Relations between the Libyan regime and Italian business and political circles have been particularly close in recent years, with Italy now receiving one third of Libya's petroleum exports.
However, relations with British political and business circles have also been close, with Saif Al-Islam Gaddafi being quoted in the British press last week to the effect that Blair was a "close, personal friend" of the Gaddafi family, offering the regime "invaluable advice".
A further potentially embarrassing story was the revelation that the London School of Economics had received funding from the Libyan government, Seif Al-Islam Gaddafi, responsible for directing much of the recent violence, being awarded a doctorate by the institution in 2009.
While such details have provided evidence of the readiness of European countries to do business with Libya despite questions surrounding the dictatorial character of the regime and its poor human rights record, they have also called into question European strategies on immigration and energy security.
Libya is an important crossing point for illegal immigrants into Europe and continuing instability in the country could significantly increase illegal immigration. According to the Italian interior minister Roberto Maroni, speaking in Brussels at the weekend, Italy fears a "catastrophic" flood of hundreds of thousands of refugees into Europe should the crisis continue.
Tens of thousands of people, most of them foreign workers, have already been fleeing the country over the Tunisian and Egyptian borders.

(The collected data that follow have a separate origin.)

(* ===== verification/Fs.v ===== *)
(** The lower layers of the file system, kernel/fs.c: block allocator, inode table, inode
    contents. Reading and writing files, directories and paths are in FsFile.v.

    The state is the superblock copy [sb], the inode table and the log. Pointers into the
    table are indices, on-disk structures are byte ranges of blocks. *)
From S2P Require Import Prelude Sleeplock Bio Log.

Definition FSMAGIC : Z := 0x10203040.
Definition ROOTINO : Z := 1.
Definition NDIRECT : Z := 12.
Definition NINDIRECT : Z := BSIZE / 4.
Definition MAXFILE : Z := NDIRECT + NINDIRECT.
(** [sizeof(struct dinode)] is 64. *)
Definition DINODE : Z := 64.
Definition IPB : Z := BSIZE / DINODE.
Definition BPB : Z := BSIZE * 8.
Definition DIRSIZ : nat := 14.
Definition NINODE : nat := 50.
Definition T_DIR : Z := 1.
Definition T_FILE : Z := 2.
Definition T_DEVICE : Z := 3.

(** * State *)

Record inode := mkinode {
  i_dev : Z; i_inum : Z; i_ref : Z; i_lock : sleeplock; i_valid : Z;
  i_type : Z; i_major : Z; i_minor : Z; i_nlink : Z; i_size : Z; i_addrs : list Z }.

Record fsst := mkfs { fs_sb : superblock; fs_itable : nat -> inode; fs_log : logst }.

Definition flog : lens fsst logst := mklens fs_log (fun l s => mkfs (fs_sb s) (fs_itable s) l).
Definition fbio : lens fsst bio :=
  mklens (fun s => lbio (fs_log s)) (fun b s => mkfs (fs_sb s) (fs_itable s) (mklogst (lg (fs_log s)) b)).

Definition upd_itable (i : nat) (f : inode -> inode) (t : nat -> inode) : nat -> inode :=
  fun j => if decide (j = i) then f (t i) else t j.
Definition upd_inode (i : nat) (f : inode -> inode) : M fsst unit :=
  modify (fun s => mkfs (fs_sb s) (upd_itable i f (fs_itable s)) (fs_log s)).
Definition get_inode (i : nat) : M fsst inode := gets (fun s => fs_itable s i).
Definition set_sb (sb : superblock) : M fsst unit := modify (fun s => mkfs sb (fs_itable s) (fs_log s)).
Definition get_sb : M fsst superblock := gets fs_sb.

Definition set_ref (n : Z) (x : inode) : inode :=
  mkinode (i_dev x) (i_inum x) n (i_lock x) (i_valid x) (i_type x) (i_major x) (i_minor x) (i_nlink x) (i_size x) (i_addrs x).
Definition set_ilock (l : sleeplock) (x : inode) : inode :=
  mkinode (i_dev x) (i_inum x) (i_ref x) l (i_valid x) (i_type x) (i_major x) (i_minor x) (i_nlink x) (i_size x) (i_addrs x).
Definition set_ivalid (v : Z) (x : inode) : inode :=
  mkinode (i_dev x) (i_inum x) (i_ref x) (i_lock x) v (i_type x) (i_major x) (i_minor x) (i_nlink x) (i_size x) (i_addrs x).
Definition set_type (t : Z) (x : inode) : inode :=
  mkinode (i_dev x) (i_inum x) (i_ref x) (i_lock x) (i_valid x) t (i_major x) (i_minor x) (i_nlink x) (i_size x) (i_addrs x).
Definition set_nlink (n : Z) (x : inode) : inode :=
  mkinode (i_dev x) (i_inum x) (i_ref x) (i_lock x) (i_valid x) (i_type x) (i_major x) (i_minor x) n (i_size x) (i_addrs x).
Definition set_devno (mj mn : Z) (x : inode) : inode :=
  mkinode (i_dev x) (i_inum x) (i_ref x) (i_lock x) (i_valid x) (i_type x) mj mn (i_nlink x) (i_size x) (i_addrs x).
Definition set_size (n : Z) (x : inode) : inode :=
  mkinode (i_dev x) (i_inum x) (i_ref x) (i_lock x) (i_valid x) (i_type x) (i_major x) (i_minor x) (i_nlink x) n (i_addrs x).
Definition set_addrs (l : list Z) (x : inode) : inode :=
  mkinode (i_dev x) (i_inum x) (i_ref x) (i_lock x) (i_valid x) (i_type x) (i_major x) (i_minor x) (i_nlink x) (i_size x) l.
(** The stores of [iget] that recycle an entry. *)
Definition recycle_inode (dev inum : Z) (x : inode) : inode :=
  mkinode dev inum 1 (i_lock x) 0 (i_type x) (i_major x) (i_minor x) (i_nlink x) (i_size x) (i_addrs x).
(** [ip->addrs[k] = a] *)
Definition set_addr (k a : Z) (x : inode) : inode := set_addrs (<[Z.to_nat k := a]> (i_addrs x)) x.
(** [ip->addrs[k]] *)
Definition addr_at (x : inode) (k : Z) : Z := default 0 (i_addrs x !! Z.to_nat k).

(** The sleep lock of an inode. *)
Definition ilock_lens (i : nat) : lens fsst sleeplock :=
  mklens (fun s => i_lock (fs_itable s i))
         (fun l s => mkfs (fs_sb s) (upd_itable i (set_ilock l) (fs_itable s)) (fs_log s)).

(** * Bytes of a block *)

Definition get8 (d : block) (off : nat) : Z := default 0 (d !! off).
Definition put8 (d : block) (off : nat) (v : Z) : block := <[off := u8 v]> d.
Definition get16 (d : block) (off : nat) : Z := get8 d off + 256 * get8 d (off + 1).
Definition put16 (d : block) (off : nat) (v : Z) : block :=
  <[(off + 1)%nat := u16 v / 256]> (<[off := u16 v mod 256]> d).
(** Overwrite [length l] bytes from [off]. *)
Definition splice (d : block) (off : nat) (l : list Z) : block :=
  take off d ++ l ++ drop (off + length l) d.

(** Calls into the lower layers; an [int] block number becomes [uint]. *)
Definition fbread (dev b : Z) : M fsst nat := zoom fbio (bread (u32 dev) (u32 b)).
Definition fdata (bp : nat) : M fsst block := gets (fun s => b_data (bufs (lbio (fs_log s)) bp)).
Definition fstore (bp : nat) (d : block) : M fsst unit := zoom fbio (write_data bp d).
Definition flog_write (bp : nat) : M fsst unit := zoom flog (log_write bp).
Definition fbrelse (bp : nat) : M fsst unit := zoom fbio (brelse bp).

(** * Superblock *)

Definition decode_sb (d : block) : superblock :=
  mksb (get32 d 0) (get32 d 4) (get32 d 8) (get32 d 12) (get32 d 16) (get32 d 20) (get32 d 24) (get32 d 28).

Definition readsb (dev : Z) : M fsst unit :=
  bp <- fbread dev 1 ;;
  d <- fdata bp ;;
  set_sb (decode_sb d) ;;
  fbrelse bp.

Definition fsinit (dev : Z) : M fsst unit :=
  readsb dev ;;
  sb <- get_sb ;;
  if negb (sb_magic sb =? FSMAGIC) then panic "invalid file system" else
  zoom flog (initlog dev sb).

(** * Blocks *)

Definition bzero (dev bno : Z) : M fsst unit :=
  bp <- fbread dev bno ;;
  fstore bp (replicate (Z.to_nat BSIZE) 0) ;;
  flog_write bp ;;
  fbrelse bp.

Definition BBLOCK (b : Z) (sb : superblock) : Z := u32 (b / BPB + sb_bmapstart sb).
(** The bit of block [bi] of a bitmap block. *)
Definition bit_set (d : block) (bi : Z) : bool :=
  negb (Z.land (get8 d (Z.to_nat (bi / 8))) (Z.shiftl 1 (bi mod 8)) =? 0).
Definition set_bit (d : block) (bi : Z) : block :=
  put8 d (Z.to_nat (bi / 8)) (Z.lor (get8 d (Z.to_nat (bi / 8))) (Z.shiftl 1 (bi mod 8))).
Definition clear_bit (d : block) (bi : Z) : block :=
  put8 d (Z.to_nat (bi / 8)) (Z.land (get8 d (Z.to_nat (bi / 8))) (Z.lnot (Z.shiftl 1 (bi mod 8)))).

(** The inner loop leaves with the bit it found, or with [None] at the end of the block. *)
Definition balloc (dev : Z) : M fsst Z :=
  sb <- get_sb ;;
  loop (S (Z.to_nat (sb_size sb / BPB + 1))) (fun b =>
    if b <? sb_size sb then
      bp <- fbread dev (BBLOCK b sb) ;;
      r <- loop (S (Z.to_nat BPB)) (fun bi =>
        if (bi <? BPB) && (b + bi <? sb_size sb) then
          d <- fdata bp ;;
          if negb (bit_set d bi) then
            fstore bp (set_bit d bi) ;;
            flog_write bp ;;
            fbrelse bp ;;
            bzero dev (b + bi) ;;
            ret (inr (Some (b + bi)))
          else ret (inl (bi + 1))
        else ret (inr None)) 0 ;;
      match r with
      | Some x => ret (inr x)
      | None => fbrelse bp ;; ret (inl (b + BPB))
      end
    else
      printf ("balloc: out of blocks" +:+ nl) [] ;;
      ret (inr 0)) 0.

Definition bfree (dev b : Z) : M fsst unit :=
  sb <- get_sb ;;
  bp <- fbread dev (BBLOCK b sb) ;;
  let bi := b mod BPB in
  d <- fdata bp ;;
  if negb (bit_set d bi) then panic "freeing free block" else
  fstore bp (clear_bit d bi) ;;
  flog_write bp ;;
  fbrelse bp.

(** * Inodes *)

Definition iinit : M fsst unit :=
  initlock LItable ;;
  loop (S NINODE) (fun i =>
    if Nat.ltb i NINODE then
      zoom (ilock_lens i) (initsleeplock (LSleepInode i)) ;;
      ret (inl (S i))
    else ret (inr tt)) 0%nat.

Definition IBLOCK (i : Z) (sb : superblock) : Z := u32 (i / IPB + sb_inodestart sb).
(** The byte offset of inode [inum] in its block. *)
Definition ioff (inum : Z) : nat := Z.to_nat (inum mod IPB * DINODE).

(** The empty slot found so far goes round the loop with the index. *)
Definition iget (dev inum : Z) : M fsst nat :=
  acquire LItable ;;
  r <- loop (S NINODE) (fun st : nat * option nat => let '(ip, empty) := st in
    if Nat.ltb ip NINODE then
      x <- get_inode ip ;;
      if (i_ref x >? 0) && (i_dev x =? dev) && (i_inum x =? inum) then
        upd_inode ip (set_ref (i_ref x + 1)) ;;
        release LItable ;;
        ret (inr (inl ip))
      else
        let empty := if bool_decide (empty = None) && (i_ref x =? 0) then Some ip else empty in
        ret (inl (S ip, empty))
    else ret (inr (inr empty))) (0%nat, None) ;;
  match r with
  | inl ip => ret ip
  | inr None => panic "iget: no inodes"
  | inr (Some ip) =>
      upd_inode ip (recycle_inode dev inum) ;;
      release LItable ;;
      ret ip
  end.

Definition ialloc (dev type : Z) : M fsst (option nat) :=
  sb <- get_sb ;;
  loop (S (Z.to_nat (sb_ninodes sb))) (fun inum =>
    if inum <? sb_ninodes sb then
      bp <- fbread dev (IBLOCK inum sb) ;;
      d <- fdata bp ;;
      if get16 d (ioff inum) =? 0 then
        let d1 := splice d (ioff inum) (replicate (Z.to_nat DINODE) 0) in
        fstore bp (put16 d1 (ioff inum) type) ;;
        flog_write bp ;;
        fbrelse bp ;;
        ip <- iget dev inum ;;
        ret (inr (Some ip))
      else
        fbrelse bp ;;
        ret (inl (inum + 1))
    else
      printf ("ialloc: no inodes" +:+ nl) [] ;;
      ret (inr None)) 1.

(** The addresses of an on-disk inode at [off]. *)
Definition get_addrs (d : block) (off : nat) : list Z :=
  (fun k => get32 d (off + 12 + 4 * k)) <$> seq 0 13.
Fixpoint put_addrs (d : block) (off : nat) (l : list Z) : block :=
  match l with
  | [] => d
  | a :: l' => put_addrs (put32 d off a) (off + 4) l'
  end.
(** The stores of [iupdate] into the block. *)
Definition put_dinode (d : block) (off : nat) (x : inode) : block :=
  put_addrs (put32 (put16 (put16 (put16 (put16 d off (i_type x)) (off + 2) (i_major x)) (off + 4) (i_minor x))
    (off + 6) (i_nlink x)) (off + 8) (i_size x)) (off + 12) (i_addrs x).
(** The loads of [ilock] from the block. *)
Definition get_dinode (d : block) (off : nat) (x : inode) : inode :=
  mkinode (i_dev x) (i_inum x) (i_ref x) (i_lock x) (i_valid x) (s16 (get16 d off)) (s16 (get16 d (off + 2)))
    (s16 (get16 d (off + 4))) (s16 (get16 d (off + 6))) (get32 d (off + 8)) (get_addrs d off).

Definition iupdate (ip : nat) : M fsst unit :=
  sb <- get_sb ;;
  x <- get_inode ip ;;
  bp <- fbread (i_dev x) (IBLOCK (i_inum x) sb) ;;
  d <- fdata bp ;;
  fstore bp (put_dinode d (ioff (i_inum x)) x) ;;
  flog_write bp ;;
  fbrelse bp.

Definition idup (ip : nat) : M fsst nat :=
  acquire LItable ;;
  x <- get_inode ip ;;
  upd_inode ip (set_ref (i_ref x + 1)) ;;
  release LItable ;;
  ret ip.

(** A null pointer is [None]. *)
Definition ilock (p : option nat) : M fsst unit :=
  match p with
  | None => panic "ilock"
  | Some ip =>
      x <- get_inode ip ;;
      if i_ref x <? 1 then panic "ilock" else
      zoom (ilock_lens ip) (acquiresleep (LSleepInode ip) (ChSleepInode ip)) ;;
      x <- get_inode ip ;;
      if i_valid x =? 0 then
        sb <- get_sb ;;
        bp <- fbread (i_dev x) (IBLOCK (i_inum x) sb) ;;
        d <- fdata bp ;;
        upd_inode ip (get_dinode d (ioff (i_inum x))) ;;
        fbrelse bp ;;
        upd_inode ip (set_ivalid 1) ;;
        x <- get_inode ip ;;
        if i_type x =? 0 then panic "ilock: no type" else ret tt
      else ret tt
  end.

Definition iunlock (p : option nat) : M fsst unit :=
  match p with
  | None => panic "iunlock"
  | Some ip =>
      h <- zoom (ilock_lens ip) (holdingsleep (LSleepInode ip)) ;;
      if negb h then panic "iunlock" else
      x <- get_inode ip ;;
      if i_ref x <? 1 then panic "iunlock" else
      zoom (ilock_lens ip) (releasesleep (LSleepInode ip) (ChSleepInode ip))
  end.

(** * Inode contents *)

Definition bmap (ip : nat) (bn : Z) : M fsst Z :=
  x <- get_inode ip ;;
  if bn <? NDIRECT then
    let addr := addr_at x bn in
    if addr =? 0 then
      addr <- balloc (i_dev x) ;;
      if addr =? 0 then ret 0 else
      upd_inode ip (set_addr bn addr) ;;
      ret addr
    else ret addr
  else
  let bn := bn - NDIRECT in
  if bn <? NINDIRECT then
    addr <- (if addr_at x NDIRECT =? 0 then
               addr <- balloc (i_dev x) ;;
               if addr =? 0 then ret 0 else
               upd_inode ip (set_addr NDIRECT addr) ;;
               ret addr
             else ret (addr_at x NDIRECT)) ;;
    if addr =? 0 then ret 0 else
    bp <- fbread (i_dev x) addr ;;
    a <- fdata bp ;;
    let addr := get32 a (4 * Z.to_nat bn) in
    addr <- (if addr =? 0 then
               addr <- balloc (i_dev x) ;;
               (if negb (addr =? 0) then
                  a <- fdata bp ;;
                  fstore bp (put32 a (4 * Z.to_nat bn) addr) ;;
                  flog_write bp
                else ret tt) ;;
               ret addr
             else ret addr) ;;
    fbrelse bp ;;
    ret addr
  else panic "bmap: out of range".

Definition itrunc (ip : nat) : M fsst unit :=
  loop (S (Z.to_nat NDIRECT)) (fun i =>
    if i <? NDIRECT then
      x <- get_inode ip ;;
      (if negb (addr_at x i =? 0) then
         bfree (i_dev x) (addr_at x i) ;;
         upd_inode ip (set_addr i 0)
       else ret tt) ;;
      ret (inl (i + 1))
    else ret (inr tt)) 0 ;;
  x <- get_inode ip ;;
  (if negb (addr_at x NDIRECT =? 0) then
     bp <- fbread (i_dev x) (addr_at x NDIRECT) ;;
     loop (S (Z.to_nat NINDIRECT)) (fun j =>
       if j <? NINDIRECT then
         a <- fdata bp ;;
         (if negb (get32 a (4 * Z.to_nat j) =? 0) then bfree (i_dev x) (get32 a (4 * Z.to_nat j)) else ret tt) ;;
         ret (inl (j + 1))
       else ret (inr tt)) 0 ;;
     fbrelse bp ;;
     bfree (i_dev x) (addr_at x NDIRECT) ;;
     upd_inode ip (set_addr NDIRECT 0)
   else ret tt) ;;
  upd_inode ip (set_size 0) ;;
  iupdate ip.

Definition iput (ip : nat) : M fsst unit :=
  acquire LItable ;;
  x <- get_inode ip ;;
  (if (i_ref x =? 1) && negb (i_valid x =? 0) && (i_nlink x =? 0) then
     zoom (ilock_lens ip) (acquiresleep (LSleepInode ip) (ChSleepInode ip)) ;;
     release LItable ;;
     itrunc ip ;;
     upd_inode ip (set_type 0) ;;
     iupdate ip ;;
     upd_inode ip (set_ivalid 0) ;;
     zoom (ilock_lens ip) (releasesleep (LSleepInode ip) (ChSleepInode ip)) ;;
     acquire LItable
   else ret tt) ;;
  x <- get_inode ip ;;
  upd_inode ip (set_ref (i_ref x - 1)) ;;
  release LItable.

Definition iunlockput (ip : option nat) : M fsst unit :=
  match ip with
  | None => panic "iunlock"
  | Some i => iunlock ip ;; iput i
  end.

(** [struct stat], in the order [stati] fills it. *)
Record stat := mkstat { st_dev : Z; st_ino : Z; st_type : Z; st_nlink : Z; st_size : Z }.
Definition stati (ip : nat) : M fsst stat :=
  x <- get_inode ip ;;
  ret (mkstat (s32 (i_dev x)) (i_inum x) (i_type x) (i_nlink x) (i_size x)).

Meanwhile, while Libya is not as important an oil producer as the Arab Gulf countries or Iran, the present instability in the country has also affected oil prices, with Brent crude reaching as high as $114 a barrel earlier this week in London.
However, analysts have thus far played down the importance of the Libyan crisis on international oil prices, the London Financial Times quoting Saudi Petroleum Minister Ali Naimi last week to the effect that Saudi Arabia would immediately make up any shortages of supply.